Last edited by a moderator: Apr 29, 2013
13. Apr 28, 2013

### TheNutyProfesr

It all boils down to the math, plus its interpretation.

Our interpretation of the math (the Copenhagen interpretation) is that no matter how one tries to measure the position and the speed+direction of a particle we cannot be more precise than some tiny number (planks constant (h)). Now this constant is so small that when we look at large atom (ie U-253) or molecules where the size is larger compared to h, we can pretty much measure position and momentum rather accurately.

(there are infinite interpretations, each just as valid as the other)

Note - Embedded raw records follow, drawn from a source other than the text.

(** X9. [clearFailedSyncItems] deletes exactly the queue rows whose
    [retry_count] is at or above the given maximum and returns how many it
    deleted; the rows below the maximum stay, in their order, and the
    expenses are not touched. A second call then deletes nothing, and after
    a call with the ceiling of the push loop no row is left that the loop
    would skip. *)
Theorem clearFailedSyncItems_purges_rows_at_ceiling (maxRetries : Z) st :
  let res := clearFailedSyncItems maxRetries st in
  (∀ q, q ∈ sync_queue res.2 ↔
        q ∈ sync_queue st ∧ (q_retry_count q < maxRetries)%Z) ∧
  sync_queue res.2 `sublist_of` sync_queue st ∧
  res.1 + length (sync_queue res.2) = length (sync_queue st) ∧
  expenses res.2 = expenses st ∧
  clearFailedSyncItems maxRetries res.2 = (0, res.2) ∧
  (maxRetries = MAX_RETRIES →
   ∀ q, q ∈ getSyncQueue res.2 → (q_retry_count q < MAX_RETRIES)%Z).
Proof.
  simpl. split; [|split; [|split; [|split; [done|split]]]].
  - intros q. rewrite list_elem_of_filter. tauto.
  - apply sublist_filter.
  - pose proof (length_filter (λ q, (q_retry_count q < maxRetries)%Z)
                  (sync_queue st)). lia.
  - unfold clearFailedSyncItems. simpl.
    rewrite (filter_all_elem_of _ (filter _ _))
      by (by intros q [? _]%list_elem_of_filter).
    f_equal. lia.
  - intros -> q Hq. rewrite getSyncQueue_Permutation in Hq. simpl in Hq.
    by apply list_elem_of_filter in Hq as [? _].
Qed.

End QueueMaintenance.

(** ** Further properties of the push loop *)

Section PushOutcomes.
Context `{Platform} {R : Type} `{!Remote R}.

Implicit Types (st : Store) (s : @PushState _ R) (item q : QueueItem).

(** X10. A [create] row whose remote insert fails with anything but a
    uniqueness conflict is a real failure: no success is counted, exactly
    one message ["create <id>: <message>"] is appended to the error list, the
    [retry_count] of the queue row goes up by one and the row stays queued,
    and the expense keeps its user data and its [synced] flag and gets the
    message as [sync_error]. A row that fails with [retry_count] 2 is at the
    ceiling afterwards: the loop no longer touches it. *)
Theorem push_create_failure_is_retried_later (userId : string) s item
    (localExpense : LocalExpense) (expenseData : ExpenseFormData)
    (err : RemoteError) (r1 : R) :
  q_operation item = Create →
  (q_retry_count item < MAX_RETRIES)%Z →
  expenses (p_store s) !! q_expense_id item = Some localExpense →
  expenseData_of localExpense = Some expenseData →
  remote_addExpense expenseData userId
    (Some (q_expense_id item)) (p_remote s) = (Some err, r1) →
  isDuplicate err = false →
  let s' := push_item userId s item in
  successCount s' = successCount s ∧
  p_errors s' = p_errors s ++
    ["create " +:+ q_expense_id item +:+ ": " +:+ push_error_message err] ∧
  sync_queue (p_store s') =
    bump_retry (q_id item) <$> sync_queue (p_store s) ∧
  (item ∈ sync_queue (p_store s) →
   ∃ q, q ∈ sync_queue (p_store s') ∧ q_id q = q_id item ∧
        q_expense_id q = q_expense_id item ∧ q_operation q = Create ∧
        q_retry_count q = (q_retry_count item + 1)%Z ∧
        (q_retry_count item = 2%Z → ∀ s2, push_item userId s2 q = s2)) ∧
  (∃ row, expenses (p_store s') !! q_expense_id item = Some row ∧
          sync_error row = Some (push_error_message err) ∧
          synced row = synced localExpense ∧
          same_user_data row localExpense) ∧
  p_remote s' = r1.
Proof.
  intros Hop Hr Hrow Hdata Hadd Hdup.
  unfold push_item, push_attempt, getExpenseById, call_remote.
  rewrite bool_decide_eq_false_2 by lia. simpl.
  rewrite Hop, Hrow. simpl. rewrite Hdata. simpl. rewrite Hadd, Hdup. simpl.
  split; [done|]. split; [done|]. split; [done|].
  split; [|split; [|done]].
  - intros Hin. exists (bump_retry (q_id item) item).
    split; [by apply list_elem_of_fmap_2|].
    unfold bump_retry. rewrite bool_decide_eq_true_2 by done. simpl.
    repeat split; try done.
    intros H2 s2. rewrite bool_decide_eq_true_2; [done|].
    unfold MAX_RETRIES. lia.
  - rewrite lookup_alter_eq, Hrow. simpl. eexists. split; [done|].
    unfold same_user_data. simpl. tauto.
Qed.

(** X11. A [delete] row is pushed without looking at the local table. When
    the remote delete succeeds, or fails with a message that contains
    "not found", "No rows" or "invalid input syntax for type uuid", the
    iteration is a success: the queue row is deleted, a success is counted
    and no error is recorded. Any other error is a real failure: the retry
    count goes up and the message is appended to the error list. In both
    cases exactly one remote call, the delete, is made. *)
Theorem push_delete_tolerates_missing_remote_row (userId : string) s item
    (answer : option RemoteError) (r1 : R) :
  q_operation item = Delete →
  (q_retry_count item < MAX_RETRIES)%Z →
  remote_deleteExpense (q_expense_id item) (p_remote s) = (answer, r1) →
  let tolerated :=
    match answer with
    | None => true
    | Some e =>
        isNotFound (default "" (e_message e)) ||
        isInvalidUUID (default "" (e_message e))
    end in
  let s' := push_item userId s item in
  p_calls s' = p_calls s ++ [CallDeleteExpense (q_expense_id item)] ∧
  p_remote s' = r1 ∧
  (tolerated = true →
     successCount s' = S (successCount s) ∧
     p_errors s' = p_errors s ∧
     sync_queue (p_store s') =
       filter (λ q, q_id q ≠ q_id item) (sync_queue (p_store s)) ∧
     expenses (p_store s') = expenses (p_store s)) ∧
  (tolerated = false →
     successCount s' = successCount s ∧
     length (p_errors s') = S (length (p_errors s)) ∧
     sync_queue (p_store s') =
       bump_retry (q_id item) <$> sync_queue (p_store s) ∧
     (expenses (p_store s) !! q_expense_id item = None →
      expenses (p_store s') = expenses (p_store s))).
Proof.
  intros Hop Hr Hdel.
  unfold push_item, push_attempt, call_remote.
  rewrite bool_decide_eq_false_2 by lia. simpl.
  rewrite Hop, Hdel. simpl.
  destruct answer as [e|]; simpl.
  - destruct (isNotFound (default "" (e_message e))),
      (isInvalidUUID (default "" (e_message e))); simpl;
      (split; [done|]); (split; [done|]); split; try done; intros _;
      rewrite ?length_app; simpl; repeat split; try done; try lia.
    intros Hnone. apply map_eq. intros j. rewrite lookup_alter.
    case_decide; [subst; by rewrite Hnone|done].
  - repeat split; done.
Qed.

(** X12. An [update] row whose remote update fails falls back to a remote
    insert with the same id and the same data. If the insert succeeds the
    iteration is a success (row marked synced, queue row deleted, success
    counted). If the insert fails too the iteration is a failure, also when
    the insert failed on a uniqueness conflict: unlike for a [create] row,
    the conflict is not tolerated here. The remote calls are the update and
    then the insert. *)
Theorem push_update_falls_back_to_insert (userId : string) s item
    (localExpense : LocalExpense) (expenseData : ExpenseFormData)
    (updateError : RemoteError) (r1 : R)
    (createAnswer : option RemoteError) (r2 : R) :
  q_operation item = Update →
  (q_retry_count item < MAX_RETRIES)%Z →
  expenses (p_store s) !! q_expense_id item = Some localExpense →
  expenseData_of localExpense = Some expenseData →
  remote_updateExpense (q_expense_id item) expenseData
    (p_remote s) = (Some updateError, r1) →
  remote_addExpense expenseData userId
    (Some (q_expense_id item)) r1 = (createAnswer, r2) →
  let s' := push_item userId s item in
  p_calls s' = p_calls s ++
    [CallUpdateExpense (q_expense_id item) expenseData;
     CallAddExpense expenseData userId (Some (q_expense_id item))] ∧
  p_remote s' = r2 ∧
  match createAnswer with
  | None =>
      successCount s' = S (successCount s) ∧
      p_errors s' = p_errors s ∧
      sync_queue (p_store s') =
        filter (λ q, q_id q ≠ q_id item) (sync_queue (p_store s)) ∧
      synced <$> expenses (p_store s') !! q_expense_id item = Some 1%Z
  | Some createError =>
      successCount s' = successCount s ∧
      p_errors s' = p_errors s ++
        ["update " +:+ q_expense_id item +:+ ": " +:+
         push_error_message createError] ∧
      sync_queue (p_store s') =
        bump_retry (q_id item) <$> sync_queue (p_store s) ∧
      synced <$> expenses (p_store s') !! q_expense_id item =
        Some (synced localExpense)
  end.
Proof.
  intros Hop Hr Hrow Hdata Hupd Hadd.
  unfold push_item, push_attempt, getExpenseById, call_remote.
  rewrite bool_decide_eq_false_2 by lia. simpl.
  rewrite Hop, Hrow. simpl. rewrite Hdata. simpl.
  rewrite Hupd. simpl. rewrite Hadd. simpl.
  rewrite <- app_assoc. simpl.
  destruct createAnswer as [e|]; simpl;
    rewrite lookup_alter_eq, Hrow; done.
Qed.

Global Instance same_user_data_refl : Reflexive same_user_data.
Proof. intros e. unfold same_user_data. tauto. Qed.

Global Instance same_user_data_trans : Transitive same_user_data.
Proof.
  intros a b c. unfold same_user_data.
  intros (?&?&?&?&?&?&?&?&?) (?&?&?&?&?&?&?&?&?).
  repeat split; congruence.
Qed.

Global Instance keeps_user_data_refl : Reflexive keeps_user_data.
Proof. intros m i. reflexivity. Qed.

Global Instance keeps_user_data_trans : Transitive keeps_user_data.
Proof. intros a b c Hab Hbc i. etrans; [apply Hab|apply Hbc]. Qed.

Lemma keeps_user_data_alter (f : LocalExpense → LocalExpense) i
    (m : gmap string LocalExpense) :
  (∀ e, same_user_data e (f e)) → keeps_user_data m (alter f i m).
Proof.
  intros Hf j. rewrite lookup_alter. case_decide; [subst|reflexivity].
  destruct (m !! j); constructor. apply Hf.
Qed.

Lemma markExpenseAsSynced_keeps i st :
  keeps_user_data (expenses st) (expenses (markExpenseAsSynced i st)) ∧
  sync_queue (markExpenseAsSynced i st) = sync_queue st.
Proof.
  split; [|done]. unfold markExpenseAsSynced. simpl.
  apply keeps_user_data_alter. intros e. unfold same_user_data. simpl. tauto.
Qed.

Lemma markExpenseSyncFailed_keeps i msg st :
  keeps_user_data (expenses st) (expenses (markExpenseSyncFailed i msg st)) ∧
  sync_queue (markExpenseSyncFailed i msg st) = sync_queue st.
Proof.
  split; [|done]. unfold markExpenseSyncFailed. simpl.
  apply keeps_user_data_alter. intros e. unfold same_user_data. simpl. tauto.
Qed.

Ltac push_branches :=
  unfold push_item, push_attempt, call_remote, getExpenseById, count_success,
    push_error, with_store in *;
  simpl in *; repeat (case_match; simpl in *; simplify_eq; try done).

Lemma push_item_keeps_user_data userId s item :
  keeps_user_data (expenses (p_store s))
    (expenses (p_store (push_item userId s item))).
Proof.
  push_branches; try reflexivity;
    try apply markExpenseAsSynced_keeps;
    try apply markExpenseSyncFailed_keeps.
Qed.

Lemma push_item_accounting userId s item :
  let s' := push_item userId s item in
  successCount s ≤ successCount s' ∧
  length (p_errors s) ≤ length (p_errors s') ∧
  successCount s' + length (p_errors s') ≤
    successCount s + length (p_errors s) + 1 ∧
  length (p_calls s') ≤ length (p_calls s) + 2.
Proof.
  push_branches; simpl; rewrite ?length_app; simpl; lia.
Qed.

Lemma push_loop_accounting userId (l : list QueueItem) s :
  let s' := push_loop userId l s in
  successCount s' + length (p_errors s') ≤
    successCount s + length (p_errors s) + length (below_ceiling l) ∧
  length (p_calls s') ≤ length (p_calls s) + 2 * length (below_ceiling l) ∧
  keeps_user_data (expenses (p_store s)) (expenses (p_store s')).
Proof.
  revert s. induction l as [|x l IH]; intros s; simpl.
  { split; [lia|]. split; [lia|]. reflexivity. }
  destruct (IH (push_item userId s x)) as (Hc & Hcalls & Hk).
  cbv zeta in Hc, Hcalls, Hk.
  fold (push_loop userId l (push_item userId s x)) in *.
  destruct (decide (q_retry_count x < MAX_RETRIES)%Z) as [Hlt|Hge].
  - assert (Hb : length (below_ceiling (x :: l)) = S (length (below_ceiling l))).
    { unfold below_ceiling. by rewrite filter_cons_True. }
    pose proof (push_item_accounting userId s x) as (H1 & H2 & H3 & H4).
    cbv zeta in H1, H2, H3, H4. rewrite Hb.
    split; [lia|]. split; [lia|].
    etrans; [apply push_item_keeps_user_data|exact Hk].
  - assert (Hb : below_ceiling (x :: l) = below_ceiling l).
    { unfold below_ceiling. by rewrite filter_cons_False. }
    rewrite push_item_skips in Hc, Hcalls, Hk by lia.
    rewrite Hb, push_item_skips by lia. done.
Qed.

Lemma length_filter_sublist {A : Type} (P : A → Prop)
    `{!∀ a, Decision (P a)} (xs ys : list A) :
  xs `sublist_of` ys → length (filter P xs) ≤ length (filter P ys).
Proof.
  induction 1 as [|a xs ys _ IH|a xs ys _ IH]; [done| |];
    rewrite ?filter_cons; repeat case_decide; simpl; lia.
Qed.

Lemma queue_effect_shrinks item (before after : list QueueItem) :
  queue_effect item before after →
  length after ≤ length before ∧
  ∀ q', q' ∈ after →
    ∃ q, q ∈ before ∧ q_id q = q_id q' ∧ pair_of q = pair_of q' ∧
         q_data q = q_data q' ∧ q_created_at q = q_created_at q' ∧
         (q_retry_count q ≤ q_retry_count q')%Z.
Proof.
  intros [].
  - split; [lia|]. intros q' Hq'. exists q'. repeat split; (done || lia).
  - split; [apply length_filter|]. intros q' [_ Hq']%list_elem_of_filter.
    exists q'. repeat split; (done || lia).
  - split; [by rewrite length_fmap|].
    intros q' (q & -> & Hq)%list_elem_of_fmap. exists q.
    unfold bump_retry, pair_of. case_bool_decide; simpl;
      repeat split; (done || lia).
Qed.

If I got any of this a lil off, please correct me.

14. Apr 29, 2013

### vanhees71

To stress it again: This is a misinterpretation of the Heisenberg-Robertson uncertainty relation, which makes a statement about the observables position and momentum of a particle in any possible state according to quantum mechanics. It has nothing to do with the measurement-disturbance relation, i.e., the fact that the measurement of one observable affects the system's state in such a way that another observable becomes indetermined. There is another relation describing this measurement-disturbance relation, which is very different from the Heisenberg-Robertson uncertainty relation. This has been demonstrated recently in an experiment with photons:

L. A. Rozema et al, PRL 109, 100404 (2012)

Also one should be very careful with the Copenhagen interpretation. The assumption of a collapse when measuring an observable is by no means necessary for the interpretation of quantum theory and it causes more trouble than it helps in interpreting the formalism. I'm a follower of the Minimal Statistical interpretion (ensemble representation) a la Ballentine et al, and I never had any trouble with interpretion since I learnt about it anymore. The only thing is that you have to accept that the description of nature due to quantum theory is inherently probablistic, and for me the violation of Bell's inequality shows that it is very likely to be the correct description.

Maybe there is some non-local deterministic theory, we are not aware of, which can account for all phenomena, but as long as nobody has found one, I stick to quantum theory in the minimal interpretation.

15. Apr 29, 2013

### Fredrik

Staff Emeritus
I have removed some incorrect claims that were made in an authoritative way. I also had to remove the rest of the discussion about those claims.